The first bombing of Dublin during World War II occurs early on the morning of January 2, 1941, when German bombs are dropped on the Terenure area of south Dublin. This is followed, early on the following morning of January 3, 1941, by further German bombing of houses on Donore Terrace in the South Circular Road area of south Dublin. A number of people are injured, but no one is killed in these bombings.

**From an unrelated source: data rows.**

Lemma groups_reference spec rows :
  map group_result (map_to_list (foldl (agg_step spec) ∅ rows)).*2 ≡ₚ reference spec rows.
Proof.
  set (m := foldl (agg_step spec) ∅ rows).
  assert (map_to_list m ≡ₚ omap (λ ck, pair ck <$> m !! ck) (elements (dom m))) as Hm.
  { apply NoDup_Permutation; [apply NoDup_map_to_list| |].
    - assert (NoDup (elements (dom m))) as Hnd by apply NoDup_elements. revert Hnd. generalize (elements (dom m)).
      induction 1 as [|k ks Hk Hnd IH]; [constructor|]. simpl. destruct (m !! k) as [a|]; [|done]. simpl. constructor; [|done].
      intros (k' & Hin & Heq)%list_elem_of_omap. by destruct (m !! k'); simplify_eq/=.
    - intros [k a]. rewrite elem_of_map_to_list, list_elem_of_omap. split.
      + intros Ha. exists k. rewrite elem_of_elements, Ha. split; [|done]. by eapply elem_of_dom_2.
      + intros (k' & _ & Heq). destruct (m !! k') eqn:E; by simplify_eq/=. }
  rewrite Hm. unfold reference. rewrite <-(groups_dom spec rows). fold m. generalize (elements (dom m)). intros ks.
  induction ks as [|k ks IH]; [done|]. cbn [omap list_omap].
  unfold m at 1. rewrite groups_lookup. destruct (filter (in_group spec k) rows) as [|r rs]; [exact IH|].
  rewrite summary_acc. cbn [fmap option_fmap option_map fst snd list_fmap map]. by rewrite IH.
Qed.

(** ** What [Aggregate] emits *)
Lemma agg_visit_folds {U} spec : folds (agg_step spec) (agg_visit (U := U) spec).
Proof. intros r [ctx st l u] w. reflexivity. Qed.

(** The accumulators of a scan, in the order of emission. *)
Definition emitted `{!GroupOrder} (spec : AggregateSpec) (rows : list ScanResult) : list aggAcc :=
  SliceStable acc_less (range_groups (foldl (agg_step spec) ∅ rows)).

Lemma emitted_reference `{!GroupOrder} spec rows : map group_result (emitted spec rows) ≡ₚ reference spec rows.
Proof. unfold emitted. by rewrite SliceStable_perm, range_groups_perm, groups_reference. Qed.

Lemma group_result_Key a : g_Key (group_result a) = acc_key a.
Proof. unfold group_result. by destruct (acc_hasNum a). Qed.

Lemma acc_less_ordered k : ordered_on acc_less (λ a, has_kind k (acc_key a) = true).
Proof.
  unfold acc_less. split.
  - intros a Ha. pose proof (Compare_kind_antisym k _ _ Ha Ha). apply Z.ltb_ge. lia.
  - intros a b c Ha Hb Hc Hab Hbc. bools. apply Z.ltb_lt. by eapply (Compare_trans_lt k _ (acc_key b)).
  - intros a b c Ha Hb Hc Hab Hbc. bools. apply Z.ltb_ge.
    pose proof (Compare_trans_le k _ _ _ Hc Hb Ha).
    pose proof (Compare_kind_antisym k _ _ Ha Hb). pose proof (Compare_kind_antisym k _ _ Hb Hc).
    pose proof (Compare_kind_antisym k _ _ Ha Hc). lia.
Qed.

(** Keys of one kind come out in ascending order. *)
Lemma emitted_sorted `{!GroupOrder} spec rows k :
  Forall (λ g, has_kind k (g_Key g) = true) (reference spec rows) →
  StronglySorted (λ g h, (Compare (g_Key g) (g_Key h) ≤ 0)%Z) (map group_result (emitted spec rows)).
Proof.
  rewrite <-(emitted_reference spec rows), Forall_map. intros Hk.
  assert (Forall (λ a, has_kind k (acc_key a) = true) (emitted spec rows)) as Hk'.
  { eapply Forall_impl; [exact Hk|]. intros a. simpl. by rewrite group_result_Key. }
  unfold emitted in *. rewrite SliceStable_perm in Hk'.
  set (P := λ a : aggAcc, has_kind k (acc_key a) = true) in *.
  pose proof (acc_less_ordered k : ordered_on acc_less P) as Ho.
  pose proof (SliceStable_sorted acc_less P Ho _ Hk') as Hs.
  rewrite <-(SliceStable_perm acc_less) in Hk'. clear Hk Ho. induction Hs as [|a l Hs IH Ha]; [constructor|].
  apply Forall_cons in Hk' as [Hpa Hpl]. simpl. constructor; [by apply IH|]. apply Forall_map.
  apply Forall_forall. intros b Hb. rewrite !group_result_Key. unfold le, acc_less in Ha.
  rewrite Forall_forall in Ha, Hpl. specialize (Ha b Hb). specialize (Hpl b Hb). bools.
  pose proof (Compare_kind_antisym k _ _ Hpa Hpl). lia.
Qed.
(** Rebuilding the secondary indexes succeeds and touches their own files only. *)
Lemma rebuild_sidxs_spec segs l c w logs :
  no_faults w → (∀ s, s ∈ segs → ∃ n, s_path s = segmentPath (c_dir c) n) → Forall2 (λ s es, seg_rep s w es) segs logs →
  ∃ m fs, rebuild_sidxs segs l (c, w) = (Ok tt, (set_sidxMap m c, set_files fs w)) ∧
    ∀ f, is_prefix (to_bytes "sidx_") (to_bytes f) = false → fs !! join (c_dir c) f = w_files w !! join (c_dir c) f.
Proof.
  revert c w. induction l as [|[field s] l IH]; intros c w Hw Hn HF.
  { exists (c_sidxMap c), (w_files w). by rewrite set_sidxMap_id, set_files_id. }
  cbn [rebuild_sidxs]. destruct (rebuild_total s segs logs w Hw HF) as (s' & Hr).
  erewrite bind_ok by (apply io_ok; exact Hr). erewrite bind_ok by reflexivity. erewrite bind_ok by reflexivity.
  set (c1 := set_sidxMap _ c). assert (c_dir c1 = c_dir c) as Hd by (by destruct c). cbn [fst]. rewrite Hd.
  destruct (persist_sidxs_spec (c_dir c) [(field, s')] w Hw) as (fs & Hp & Hfr). cbn [persist_sidxs] in Hp.
  assert (ignore (io (SecIndex.Persist s' (sidxFilePath (c_dir c) field))) (c1, w) = (Ok tt, (c1, set_files fs w))) as Hp1.
  { unfold ignore, mbind, SE_bind, io in *. destruct (SecIndex.Persist s' (sidxFilePath (c_dir c) field) w) as [r w1]. by injection Hp as ->. }
  erewrite bind_ok by exact Hp1.
  assert (∀ f, is_prefix (to_bytes "sidx_") (to_bytes f) = false → fs !! join (c_dir c) f = w_files w !! join (c_dir c) f) as Hfr'.
  { intros f Hf. apply Hfr. rewrite sidx_named_prefix. by rewrite Hf. }
  destruct (IH c1 (set_files fs w)) as (m & fs' & Hl & Hfs); [done|by rewrite Hd| |].
  - apply (seg_reps_frame _ _ w); [done|]. intros sg (n & ->)%Hn. by apply Hfr'.
  - rewrite Hd in Hfs. exists m, fs'. split; [rewrite Hl; by destruct c|].
    intros f Hf. rewrite Hfs by done. by apply Hfr'.
Qed.

Lemma clearCompactManifest_spec dir w :
  no_faults w → clearCompactManifest dir w = (Ok tt, set_files (delete (compactManifestPath dir) (w_files w)) w).
Proof.
  intros Hw. unfold clearCompactManifest. erewrite bind_ok; [by apply fsyncDir_nofault|]. unfold remove_if_exists, remove_file.
  rewrite (bind_ok _ _ w tt w) by (by apply syscall_nofault).
  unfold unlink_file. simpl. destruct (w_files w !! compactManifestPath dir) eqn:E; [done|]. by rewrite delete_id, set_files_id.
Qed.

Lemma compact_finish_spec c w logs log :
  coll_inv c w logs log → no_faults w →
  ∃ m fs, compact_finish (c, w) = (Ok tt, (set_sidxMap m c, set_files fs w)) ∧ coll_inv (set_sidxMap m c) (set_files fs w) logs log.
Proof.
  intros Hinv Hw. unfold compact_finish. erewrite bind_ok by reflexivity. cbn [fst].
  destruct (persist_index_frame (c_index c) (c_dir c) w Hw) as (fs1 & P1 & P2 & _).
  erewrite bind_ok by (apply io_ok; exact P1).
  assert (coll_inv c (set_files fs1 w) logs log) as Hinv1 by (by apply (coll_inv_frame c w)).
  destruct (rebuild_sidxs_spec (all_segments c) (map_to_list (c_sidxMap c)) c (set_files fs1 w) (logs ++ [log])) as (m & fs2 & R1 & R2).
  { done. }
  { intros s Hs. pose proof (inv_numbers _ _ _ _ Hinv) as Hn. rewrite Forall_forall in Hn.
    destruct (Hn (s_path s)) as (n & _ & ->); [apply list_elem_of_fmap; eauto|eauto]. }
  { apply Forall2_app; [apply Hinv1|]. by repeat constructor; apply Hinv1. }
  erewrite bind_ok by exact R1. exists m, (delete (compactManifestPath (c_dir c)) fs2). split.
  - apply io_ok. by rewrite clearCompactManifest_spec, !set_files_set.
  - apply coll_inv_sidx, (coll_inv_frame c (set_files fs1 w)); [done|]. intros n. cbn [w_files set_files].
    rewrite lookup_delete_ne by apply manifest_not_segment. by apply R2.
Qed.

Lemma survivors_covers c w logs logs' log :
  compactable c w logs log → (concat logs').*2 = survivors w logs →
  covers (UnixNano (w_now w)) (coll_table logs' log) (coll_table logs log).
Proof.
  intros Hc Hs. pose proof (cp_durable _ _ _ _ Hc) as Hd. pose proof (cp_revs _ _ _ _ Hc) as Hr.
  unfold coll_table, coll_log in *. rewrite !fmap_app in *. unfold table_of. rewrite !foldl_app.
  apply Forall_app in Hd as [Hd1 Hd2]. apply revs_recorded_app in Hr as [Hr1 Hr2].
  assert (∀ l, Forall durable l → Forall known_op l) as Hk.
  { intros l Hl. eapply Forall_impl; [exact Hl|]. intros e He. apply He. }
  apply covers_fold; [by apply Hk|done|]. rewrite Hs. by apply resolved_covers; [apply Hk|].
Qed.

(** [C1] Compaction. Let a forced pass run on a collection that is open and
    not encrypted, has a sealed segment, no temporary files left by an earlier
    pass, and a log of entries as the engine writes them, each recording its
    revision ([compactable]), while no system call fails and nothing else
    runs. The pass plans and writes its temporary segments without error;
    then, unless one of the new segment names is that of the active segment
    (with a smaller segment size than before it can be:
    [compaction_overwrites_active]), the whole pass succeeds, the
    representation invariant holds over the new segments, the new table is the
    old one less records whose deadline has passed, and every read returns
    what it returned before, with the same revision, in whatever order the
    entries are visited. *)
Theorem compaction_preserves (c : Collection) (w : World) (logs : list (list (Z * Entry))) (log : list (Z * Entry)) :
  coll_inv c w logs log → compactable c w logs log →
  ∃ p w1, compact_plan true (c, w) = (Ok (Some p), (c, w1)) ∧
    ((N.of_nat (length (pl_temps p)) + 1 < 2 ^ 64)%N →
     s_path (c_active c) ∉ final_paths (c_dir c) 1 (pl_temps p) →
     ∃ c' w' logs', compact true (c, w) = (Ok tt, (c', w')) ∧ coll_inv c' w' logs' log ∧
       covers (UnixNano (w_now w)) (coll_table logs' log) (coll_table logs log) ∧
       ∀ id, (GetRecord id (c', w')).1 = (GetRecord id (c, w)).1).
Proof.
  intros Hinv Hc. destruct (compact_plan_spec c w logs log Hinv Hc) as (temps & ls & fs & P1 & P2 & P3 & P4 & P5 & P6 & _).
  exists (plan_of c temps), (set_files fs w). split; [done|]. intros Hlen Hact.
  destruct (compact_swap_spec c w (set_files fs w) logs log temps ls) as (segs & idx & fs2 & logs' & S1 & S2 & S3);
    [done|apply Hc|done..|].
  rewrite set_files_set in S1, S2.
  destruct (compact_finish_spec (swapped c segs idx) (set_files fs2 w) logs' log) as (m & fs3 & F1 & F2); [done|apply Hc|].
  rewrite set_files_set in F1, F2.
  pose proof (survivors_covers c w logs logs' log Hc S3) as Hcov.
  exists (set_sidxMap m (swapped c segs idx)), (set_files fs3 w), logs'. split_and!; [|done|done|].
  - unfold compact. rewrite (bind_ok _ _ _ _ _ P1). by rewrite (bind_ok _ _ _ _ _ S1).
  - intros id. assert (c_enc (set_sidxMap m (swapped c segs idx)) = None) as Henc' by (pose proof (cp_plain _ _ _ _ Hc); unfold swapped; by destruct c).
    rewrite (get_spec _ _ _ _ id F2), (get_spec _ _ _ _ id Hinv) by (by try apply Hc). cbn [w_now set_files].
    destruct Hcov as [C1 C2]. destruct (coll_table logs log !! id) as [a|] eqn:Ea, (coll_table logs' log !! id) as [a'|] eqn:Ea'.
    + rewrite (C1 id a' Ea') in Ea. injection Ea as ->. by destruct (expired _ _).
    + by rewrite (C2 id a Ea Ea').
    + by rewrite (C1 id a' Ea') in Ea.
    + done.
Qed.
End pass.

(** ** Scenarios *)
Definition step {A} (m : CM A) (x : Collection * World) : Collection * World := (m x).2.

Definition opened (cfg : CollectionConfig) (w : World) : Collection * World :=
  match reopen cfg w with
  | (Ok c, w) => (c, w)
  | (Err _, w) => (fresh_collection "" "" cfg, w)
  end.

Definition compact_now : CM unit := @CompactNow map_order length_digest.

(** Three records written with the default segment size; the collection is closed
    and opened with a smaller one; two more inserts seal two segments, and the
    first record is deleted, its tombstone in the third, active segment. *)
Definition resized : Collection * World :=
  let '(_, w) := step (Insert_ rec_a;; Insert_ rec_a;; Insert_ rec_a;; @CloseCollection length_digest)
    (opened defaultConfig empty_disk) in
  step (Insert_ rec_b;; Insert_ rec_b;; Delete 1) (opened one_entry_segments w).

(** A pass numbers its segments from 1 and replaces whatever has that name.
    When the configured segment size shrank there can be more of them than the
    sealed segments they replace: the active segment is overwritten, a tombstone
    in it is lost, and the deleted record is readable again. *)
Theorem compaction_overwrites_active :
  (GetRecord 1 resized).1 = Err ErrNotFound ∧
  (compact_now resized).1 = Ok tt ∧
  s_path (c_active (step compact_now resized).1) ∈ s_path <$> c_sealed (step compact_now resized).1 ∧
  r_Data <$> (GetRecord 1 (step compact_now resized)).1 = Ok rec_a.
Proof.
  split; [vm_compute; reflexivity|]. split; [vm_compute; reflexivity|].
  split; [apply (bool_decide_unpack _); vm_compute; reflexivity|vm_compute; reflexivity].
Qed.

(** One sealed record; a pass is planned, an insert seals another segment before
    the swap, and the pass completes. *)
Definition interleaved : result (N * Time) * (Collection * World) :=
  let x := step (Insert_ rec_a) (opened one_entry_segments empty_disk) in
  match @compact_plan map_order true x with
  | (Ok (Some p), x) =>
      let '(r, x) := Insert_ rec_b x in
      (r, step (compact_swap p;; @compact_finish length_digest) x)
  | (_, x) => (Err ErrOther, x)
  end.

(** A pass releases the lock between its snapshot of the sealed segments and the
    swap, and the swap replaces the whole list: a segment sealed in between is
    dropped from it, and the acknowledged record it holds can no longer be read. *)
Theorem compaction_drops_sealed_segment :
  interleaved.1 = Ok (2%N, stamp) ∧
  (GetRecord 2 interleaved.2).1 = Err ErrNotFound ∧
  is_Some (w_files interleaved.2.2 !! segmentPath demo_dir 2) ∧
  segmentPath demo_dir 2 ∉ paths interleaved.2.1.
Proof.
  split; [vm_compute; reflexivity|]. split; [vm_compute; reflexivity|].
  split; apply (bool_decide_unpack _); vm_compute; reflexivity.
Qed.

Definition fault_at (k : nat) (x : Collection * World) : Collection * World :=
  (x.1, with_faults (replicate k None ++ [Some 0]) x.2).
Definition no_fault (x : Collection * World) : Collection * World := (x.1, with_faults [] x.2).

(** One sealed record; a pass fails after it wrote its temporary segment; the
    record is deleted, the tombstone sealed by another insert, and a second pass
    runs without a fault. *)
Definition retried : Collection * World :=
  let x := step (Insert_ rec_a) (opened one_entry_segments empty_disk) in
  step (Delete 1;; Insert_ rec_b) (no_fault (step compact_now (fault_at 8 x))).
Lemma bytes_holds (fs : gmap string bytes) ps bs ls w :
  Forall2 (λ p b, fs !! p = Some b) ps bs → Forall2 (λ b l, ∃ es, segment_log 0 b es ∧ es.*2 = l) bs ls →
  ∃ segs, s_path <$> segs = ps ∧ Forall2 (holds (set_files fs w)) segs ls.
Proof.
  intros H1. revert ls. induction H1 as [|p b ps bs Hb _ IH]; intros ls H2.
  { apply Forall2_nil_inv_l in H2 as ->. by exists []. }
  apply Forall2_cons_inv_l in H2 as (l & ls' & (es & Hl & <-) & H2 & ->). destruct (IH ls' H2) as (segs & Hps & HF).
  exists (openSealedSegment p (Z.of_nat (length b)) :: segs). split; [cbn; by rewrite Hps|]. constructor; [|done].
  exists es. split; [|done]. by exists b.
Qed.

(** The files the rest of a pass writes, which recovery does not look at. *)
Definition index_file (dir p : string) : Prop := p = indexPath dir ∨ p = indexPath dir +:+ ".tmp" ∨ sidx_named dir p.

Lemma not_index_file dir f :
  is_prefix (to_bytes "index") (to_bytes f) = false → is_prefix (to_bytes "sidx_") (to_bytes f) = false → ¬ index_file dir (join dir f).
Proof.
  intros H1 H2. unfold index_file, indexPath. rewrite join_tmp, sidx_named_prefix, H2. intros [->%join_inj|[->%join_inj|?]]; done.
Qed.
Lemma segment_not_index dir n : ¬ index_file dir (segmentPath dir n).
Proof. by apply not_index_file. Qed.
Lemma temp_not_index dir p : temp_name dir p → ¬ index_file dir p.
Proof.
  intros (f & -> & [r Hr]%is_prefix_split)%temp_name_join. apply not_index_file; by rewrite Hr.
Qed.
Lemma tx_apply_spec c w logs log now op :
  let t := coll_table logs log in let exp0 := resolveInsertExpiry c now zero_time in
  coll_inv c w logs log → no_faults w → tx_storable exp0 (c_idSeq c) t op → tx_fits exp0 t op = true →
  ∃ x c' w' log', tx_apply 0 now op (plain_data op) (c, w) = (Ok x, (c', w')) ∧
    no_faults w' ∧ w_now w' = w_now w ∧ coll_inv c' w' logs log' ∧ coll_table logs log' = tx_step exp0 t op ∧ same_frame c c'.
Proof.
  intros t exp0 Hinv Hw Hv Hfit. unfold tx_apply. erewrite bind_ok by reflexivity. cbn [fst].
  pose proof (inv_index_lookup c w logs log (t_id op) Hinv) as Hidx.
  destruct (t_kind op) eqn:Hk.
  - destruct (tx_write_spec exp0 c w logs log op (sidxIndexEntry (t_id op) (t_data op))) as (c' & w' & log' & H1 & H2);
      [done..|by rewrite Hk|intros c0; by destruct c0|].
    eexists _, c', w', log'. split; [|exact H2].
    unfold tx_entry in H1. rewrite Hk in H1. unfold plain_data. rewrite Hk.
    apply bind_inv_ok in H1 as ([] & s1 & H1a & H1b). erewrite bind_ok by exact H1a. by erewrite bind_ok by exact H1b.
  - destruct (tx_write_spec exp0 c w logs log op (sidxUpdateEntry (t_id op) (t_data op))) as (c' & w' & log' & H1 & H2);
      [done..|by rewrite Hk|intros c0; by destruct c0|].
    unfold tx_entry in H1. rewrite Hk in H1. unfold plain_data. rewrite Hk. unfold Get.
    destruct (c_index c !! t_id op) as [ie|].
    + destruct Hidx as (a & Ha & Hr & Hx). rewrite Ha, Hr, Hx in H1.
      apply bind_inv_ok in H1 as ([] & s1 & H1a & H1b).
      eexists _, c', w', log'. split; [|exact H2]. erewrite bind_ok by exact H1a. by erewrite bind_ok by exact H1b.
    + rewrite Hidx in H1. apply bind_inv_ok in H1 as ([] & s1 & H1a & H1b).
      eexists _, c', w', log'. split; [|exact H2]. erewrite bind_ok by exact H1a. by erewrite bind_ok by exact H1b.
  - destruct (tx_delete_spec exp0 c w logs log op) as (c' & w' & log' & H1 & H2); [done..|].
    unfold tx_entry in H1. rewrite Hk in H1. apply bind_inv_ok in H1 as (o & s1 & H1a & H1b).
    eexists _, c', w', log'. split; [|exact H2]. erewrite bind_ok by exact H1a. by erewrite bind_ok by exact H1b.
Qed.
(* ===== verification/Broker.v ===== *)
(** * The replication feed

    The broker of engine/replication.go: committed entries get the next sequence
    number, are kept in a bounded ring and offered to the subscribed followers; a
    follower resumes from a sequence number and gets what the ring still holds
    beyond it.  A run of the broker interleaves publications, subscriptions,
    departures and reads of the subscribers' channels in any order; the theorem
    states what each subscriber has received at every point of such a run. *)

From S2P Require Import Prelude GoTime GoJson Value Store Disk.

(** ** State *)
Definition DefaultReplicationRingSize : Z := 8192.

Record ReplicationEntry := MkReplEntry {
  re_LSN : N;
  re_Collection : string;
  re_Entry : Entry
}.

Definition zero_repl : ReplicationEntry := MkReplEntry 0 "" (MkEntry 0 (OpOther "") zero_time 0 None 0 0 None).

(** A subscriber: its channel with the buffered entries, oldest first, and
    whether it was killed. *)
Record replSub := MkReplSub {
  rs_id : N;
  rs_followerID : string;
  rs_cap : nat;
  rs_ch : list ReplicationEntry;
  rs_dead : bool;
  rs_connectedAt : Time;
  rs_sent : N
}.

After the war, what becomes West Germany accepts responsibility for the raid, and by 1958 it has paid compensation of £327,000. Over 2,000 claims for compensation are processed by the Irish government, eventually costing £344,000. East Germany and Austria, which are both part of Nazi Germany in 1941, make no contribution. The amounts are fixed after the 1953 London Agreement on German External Debts, allowing maximum compensation.

Several reasons for the raid have been asserted over time. German Radio, operated by the Ministry of Public Enlightenment and Propaganda, broadcasts that “it is impossible that the Germans bombed Dublin intentionally.” Irish airspace has been violated repeatedly, and both Allied and German airmen are being interned at the Curragh Camp. A possible cause is a navigational error or a mistaken target, as one of the pathfinders on the raid later recounts. Numerous large cities in the United Kingdom are targeted for bombing, including Belfast, which like Dublin, is across the Irish Sea from Great Britain. War-time Germany’s acceptance of responsibility and post-war Germany’s payment of compensation are cited as further indications that the causation is error on the part of the Luftwaffe pilots.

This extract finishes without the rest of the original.